(08/05/20) BATON ROUGE, La. — The LSU AgCenter consumer horticulture specialist is asking Louisiana gardeners to participate in a 10-minute online survey about gardening during COVID-19.
“Everyone is a gardener in some shape, form or fashion, so anyone 18 years or older can participate in this short survey that will help us understand how the pandemic of 2020 has affected consumer gardening in Louisiana,” said Heather Kirk-Ballard.
The survey is online at https://bit.ly/lsugarcensurvey. Its intended audience is anyone 18 years old or older who gardens. “It’s a consumer survey,” Kirk-Ballard said. “That could be gardening at home with fruits, vegetables or flowers; in containers or indoor plants. Almost everyone’s a gardener.”
During the pandemic and its stay-at-home orders, the number of first-time gardeners has seen an exceptional increase across the state as well as on a national level, she said.
Due to quarantine requirements, people have time on their hands, unlike two years ago when the 2018 National Garden Survey conducted by Garden Research reported 12 million Americans said “I’m too busy to have much time for gardening.”
With people being forced to stay home, many have discovered they had time to garden.
This spring Kirk-Ballard conducted a survey of independent retail garden centers, mass merchandiser garden centers and feed and farm supply stores in Louisiana, who reported a 30% increase in sales over the same time last year.
Retail garden stores and local co-ops reported that vegetable crops, seeds, garden soils, mulch, fertilizers, insecticides, herbicides and related supplies “are flying off shelves,” she said.
And among AgCenter extension agents “gardening questions are coming in left and right,” Kirk-Ballard said. “Phone call, emails and text volumes have increased statewide, and the demand for AgCenter expertise has been growing exponentially.”
In early May, Kirk-Ballard contacted AgCenter agents across the state and asked them to keep a record of the number and types of calls they were getting pertaining to gardening and plants.
“Most every parish agreed that the volume of gardening calls had gone up with an increase in new gardeners,” she said.
Through the survey, Kirk-Ballard hopes to discover how many people are gardening for the first time and how many others have increased their gardening activities. She also is asking what motivated them to garden and what type of gardening are they doing.
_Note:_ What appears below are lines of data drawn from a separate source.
(* ===== verification/PendingMap.v ===== *)
(** * Pending requests

    The [PendingMap] both clients share with their pump tasks: request ids to
    the senders of oneshot channels.  A slot is one oneshot channel; the map
    holds slot numbers.  Inserting over an entry, removing one and draining
    the map drop the senders concerned, which the waiting receivers see as an
    error. *)

From S2P Require Import Prelude RustStd Externals.

Section PendingMap.
Context {CA : CoreApi}.

(** A oneshot channel, seen by its receiver. *)
Inductive SlotState : Type :=
| Waiting
| Delivered (resp : Response)
| Dropped.

(** [sl_id] is the id under which the sender was inserted. *)
Record Slot : Type := mkSlot { sl_id : bytes; sl_state : SlotState }.

Record Mux : Type := mkMux {
  mx_map : gmap bytes nat;
  mx_slots : list Slot;
}.

Definition mux_new : Mux := mkMux empty [].

(** Dropping a sender, and sending on it. *)
Definition drop_sender (s : Slot) : Slot :=
  match sl_state s with Waiting => mkSlot (sl_id s) Dropped | _ => s end.
Definition deliver (resp : Response) (s : Slot) : Slot :=
  match sl_state s with Waiting => mkSlot (sl_id s) (Delivered resp) | _ => s end.

(** [let (tx, rx) = oneshot::channel(); pending.insert(id, tx)]: the number of
    the new slot. *)
Definition mux_insert (id : bytes) (mx : Mux) : nat * Mux :=
  let n := length (mx_slots mx) in
  let slots := match mx_map mx !! id with
               | Some old => alter drop_sender old (mx_slots mx)
               | None => mx_slots mx
               end in
  (n, mkMux (<[id := n]> (mx_map mx)) (slots ++ [mkSlot id Waiting])).

(** [pending.remove(&id);]. *)
Definition mux_remove (id : bytes) (mx : Mux) : Mux :=
  match mx_map mx !! id with
  | Some n => mkMux (delete id (mx_map mx)) (alter drop_sender n (mx_slots mx))
  | None => mx
  end.

(** [let tx = pending.remove(&key); if let Some(tx) = tx { let _ = tx.send(resp); }]. *)
Definition mux_resolve (resp : Response) (mx : Mux) : Mux :=
  match mx_map mx !! response_id resp with
  | Some n => mkMux (delete (response_id resp) (mx_map mx)) (alter (deliver resp) n (mx_slots mx))
  | None => mx
  end.

(** [map.drain()], and the drop of what it returned. *)
Definition mux_drain (mx : Mux) : Mux :=
  mkMux empty
    (imap (fun n s => if existsb (fun kv => kv.2 =? n) (map_to_list (mx_map mx))
                      then drop_sender s else s) (mx_slots mx)).

(** ** Well-formedness *)

(** The map and the waiting slots correspond: an entry refers to a waiting slot
    made for its id, and every waiting slot is the entry of its id.  A response
    sits only in a slot of its own id. *)
Record mux_wf (mx : Mux) : Prop := {
  mw_entry : forall id n, mx_map mx !! id = Some n -> mx_slots mx !! n = Some (mkSlot id Waiting);
  mw_waiting : forall n id, mx_slots mx !! n = Some (mkSlot id Waiting) -> mx_map mx !! id = Some n;
  mw_delivered : forall n id resp, mx_slots mx !! n = Some (mkSlot id (Delivered resp)) ->
    response_id resp = id;
}.

Lemma mux_new_wf : mux_wf mux_new.
Proof. split; intros *; simpl; by rewrite ?lookup_empty, ?lookup_nil. Qed.

(** Looking up a slot after one was changed. *)
Lemma lookup_alter_slot (f : Slot -> Slot) n (slots : list Slot) k x :
  alter f n slots !! k = Some x <->
  (k <> n /\ slots !! k = Some x) \/ (k = n /\ exists y, slots !! n = Some y /\ x = f y).
Proof.
  rewrite list_lookup_alter. case_decide as E.
  - subst k. destruct (slots !! n) as [y|]; simpl.
    + split; [intros [= <-]; right; by eauto|].
      intros [[? _]|[_ (y' & [= <-] & ->)]]; [done|done].
    + split; [done|]. intros [[? _]|[_ (y' & ? & _)]]; done.
  - split; [by left|]. by intros [[_ ?]|[-> _]].
Qed.

(** Taking the entry of [id] out of the map and settling its slot. *)
Lemma settle_wf mx id n (f : Slot -> Slot) :
  mux_wf mx -> mx_map mx !! id = Some n ->
  (f (mkSlot id Waiting) = mkSlot id Dropped \/
   exists resp, response_id resp = id /\ f (mkSlot id Waiting) = mkSlot id (Delivered resp)) ->
  mux_wf (mkMux (delete id (mx_map mx)) (alter f n (mx_slots mx))).
Proof.
  intros [He Hw Hd] Hid Hf. pose proof (He _ _ Hid) as Hn.
  split; simpl; intros *.
  - intros [Hne Hm]%lookup_delete_Some. apply lookup_alter_slot. left.
    split; [|by apply He]. intros ->. apply He in Hm. congruence.
  - intros [[Hne Hk]|[-> (y & Hy & Ey)]]%lookup_alter_slot.
    + apply Hw in Hk. rewrite lookup_delete_ne; [done|]. intros ->. congruence.
    + rewrite Hn in Hy. injection Hy as <-. destruct Hf as [Hf|(resp & _ & Hf)]; congruence.
  - intros [[Hne Hk]|[-> (y & Hy & Ey)]]%lookup_alter_slot; [by eapply Hd|].
    rewrite Hn in Hy. injection Hy as <-. destruct Hf as [Hf|(resp' & Hr & Hf)]; congruence.
Qed.

Lemma mux_remove_wf id mx : mux_wf mx -> mux_wf (mux_remove id mx).
Proof.
  intros HW. unfold mux_remove. destruct (mx_map mx !! id) as [n|] eqn:E; [|done].
  apply settle_wf; [done|done|by left].
Qed.

Lemma mux_resolve_wf resp mx : mux_wf mx -> mux_wf (mux_resolve resp mx).
Proof.
  intros HW. unfold mux_resolve. destruct (mx_map mx !! response_id resp) as [n|] eqn:E; [|done].
  apply settle_wf; [done|done|right]. by exists resp.
Qed.

(** Inserting is removing the old entry, if any, and adding a fresh slot. *)
Lemma mux_insert_remove id mx :
  mux_insert id mx =
  (length (mx_slots mx),
   mkMux (<[id := length (mx_slots mx)]> (mx_map (mux_remove id mx)))
     (mx_slots (mux_remove id mx) ++ [mkSlot id Waiting])).
Proof.
  unfold mux_insert, mux_remove. destruct (mx_map mx !! id) as [n|] eqn:E; simpl; [|done].
  by rewrite insert_delete_eq.
Qed.

Lemma mux_remove_length id mx : length (mx_slots (mux_remove id mx)) = length (mx_slots mx).
Proof. unfold mux_remove. destruct (mx_map mx !! id); [|done]. simpl. by rewrite length_alter. Qed.

Lemma mux_remove_lookup id mx : mx_map (mux_remove id mx) !! id = None.
Proof.
  unfold mux_remove. destruct (mx_map mx !! id) eqn:E; [|done]. simpl. apply lookup_delete_eq.
Qed.

Lemma mux_insert_wf id mx : mux_wf mx -> mux_wf (mux_insert id mx).2.
Proof.
  intros HW%(mux_remove_wf id). rewrite mux_insert_remove. simpl.
  pose proof (mux_remove_lookup id mx) as Hnone. rewrite <-(mux_remove_length id mx).
  destruct HW as [He Hw Hd]. split; simpl; intros *.
  - intros [[<- <-]|[Hne Hm]]%lookup_insert_Some; [by rewrite list_lookup_middle|].
    apply lookup_app_l_Some. by apply He.
  - intros [Hk|[Hk Hs]]%lookup_app_Some.
    + apply Hw in Hk. rewrite lookup_insert_ne; [done|]. intros ->. congruence.
    + apply list_lookup_singleton_Some in Hs as [? [= <-]]. rewrite lookup_insert_eq. f_equal. lia.
  - intros [Hk|[Hk Hs]]%lookup_app_Some; [by eapply Hd|].
    by apply list_lookup_singleton_Some in Hs as [? ?].
Qed.

(** Draining settles every waiting slot as dropped and leaves the others. *)
Lemma mux_drain_slots mx n :
  mux_wf mx -> mx_slots (mux_drain mx) !! n = drop_sender <$> mx_slots mx !! n.
Proof.
  intros [He Hw Hd]. simpl. rewrite list_lookup_imap.
  destruct (mx_slots mx !! n) as [[id st]|] eqn:E; [|done]. simpl.
  destruct (existsb _ _) eqn:Ex; [done|]. f_equal.
  destruct st; [|done..]. exfalso. apply not_true_iff_false in Ex. apply Ex.
  apply existsb_exists. exists (id, n). split; [|by apply Nat.eqb_refl].
  by apply list_elem_of_In, elem_of_map_to_list, Hw.
Qed.

Lemma drop_sender_not_waiting s : sl_state (drop_sender s) <> Waiting.
Proof. unfold drop_sender. by destruct (sl_state s) eqn:E; simpl; rewrite ?E. Qed.

Lemma mux_drain_wf mx : mux_wf mx -> mux_wf (mux_drain mx).
Proof.
  intros HW. split; intros *.
  - simpl. by rewrite lookup_empty.
  - rewrite mux_drain_slots by done. intros (s & Hs & E)%fmap_Some.
    exfalso. apply (drop_sender_not_waiting s). by rewrite <-E.
  - rewrite mux_drain_slots by done. intros ([id' st] & Hs & E)%fmap_Some.
    destruct st; unfold drop_sender in E; simpl in E; simplify_eq. by eapply mw_delivered.
Qed.

(** ** Settled slots *)

(** An operation settles waiting slots and never changes a settled one or the
    id of a slot. *)
Definition settles (mx mx' : Mux) : Prop := forall n s,
  mx_slots mx !! n = Some s ->
  exists s', mx_slots mx' !! n = Some s' /\ sl_id s' = sl_id s /\
    (sl_state s <> Waiting -> s' = s).

Lemma settles_refl mx : settles mx mx.
Proof. intros n s Hs. by exists s. Qed.

Lemma settles_alter m f n mx :
  (forall s, sl_id (f s) = sl_id s /\ (sl_state s <> Waiting -> f s = s)) ->
  settles mx (mkMux m (alter f n (mx_slots mx))).
Proof.
  intros Hf k s Hs. simpl. destruct (decide (k = n)) as [->|Hne].
  - exists (f s). rewrite list_lookup_alter_eq, Hs. by destruct (Hf s).
  - exists s. by rewrite list_lookup_alter_ne.
Qed.

Lemma drop_sender_settles s :
  sl_id (drop_sender s) = sl_id s /\ (sl_state s <> Waiting -> drop_sender s = s).
Proof. unfold drop_sender. by destruct s as [id []]. Qed.

Lemma deliver_settles resp s :
  sl_id (deliver resp s) = sl_id s /\ (sl_state s <> Waiting -> deliver resp s = s).
Proof. unfold deliver. by destruct s as [id []]. Qed.

Lemma mux_remove_settles id mx : settles mx (mux_remove id mx).
Proof.
  unfold mux_remove. destruct (mx_map mx !! id); [|apply settles_refl].
  apply settles_alter, drop_sender_settles.
Qed.

Lemma mux_resolve_settles resp mx : settles mx (mux_resolve resp mx).
Proof.
  unfold mux_resolve. destruct (mx_map mx !! response_id resp); [|apply settles_refl].
  apply settles_alter, deliver_settles.
Qed.

Lemma mux_insert_settles id mx : settles mx (mux_insert id mx).2.
Proof.
  intros n s Hs. rewrite mux_insert_remove. simpl.
  destruct (mux_remove_settles id mx n s Hs) as (s' & Hs' & ?). exists s'.
  split; [|done]. by apply lookup_app_l_Some.
Qed.

Lemma mux_drain_settles mx : mux_wf mx -> settles mx (mux_drain mx).
Proof.
  intros HW n s Hs. exists (drop_sender s). rewrite mux_drain_slots, Hs by done.
  by destruct (drop_sender_settles s).
Qed.

(** The slot [mux_insert] returns. *)
Lemma mux_insert_slot id mx :
  mx_slots (mux_insert id mx).2 !! (mux_insert id mx).1 = Some (mkSlot id Waiting).
Proof.
  rewrite mux_insert_remove. simpl. rewrite <-(mux_remove_length id mx). by apply list_lookup_middle.
Qed.

End PendingMap.

#[export] Hint Resolve mux_new_wf mux_insert_wf mux_remove_wf mux_resolve_wf mux_drain_wf
  settles_refl mux_insert_settles mux_remove_settles mux_resolve_settles mux_drain_settles : obfs.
“We’ve seen a resurgence of victory gardens, and retail nurseries across the state and nationwide are selling out of vegetable transplants and vegetable seeds,” she said. “And across the nation, there is a shortage of canning jars. I’ve personally experienced it.”
The survey also asks how people are finding gardening information — through internet searches, social media, the LSU AgCenter or neighbors.
Finally, Kirk-Ballard wants to find out if people will continue to garden when things go back to “normal.”
She will use the results to inform wholesale growers and retail outlets so that they can meet consumer demand.
“As the consumer horticulture specialist, it is my desire to understand the gardening habits and buying habits so that I can help bridge the gap from retail store availability to consumer demands,” she said.
Kirk-Ballard expects to learn many lessons from the way life has changed during the pandemic—how to disseminate information to first-time gardeners in a timely manner, how to meet and conduct learning activities from a distance and how to coordinate research remotely.
“I can see a major shift in the future to home plant deliveries and increased online plant shopping if the industry is successful in fulfilling these types of orders during this time,” she said. “This is going to change many facets of the green industry.”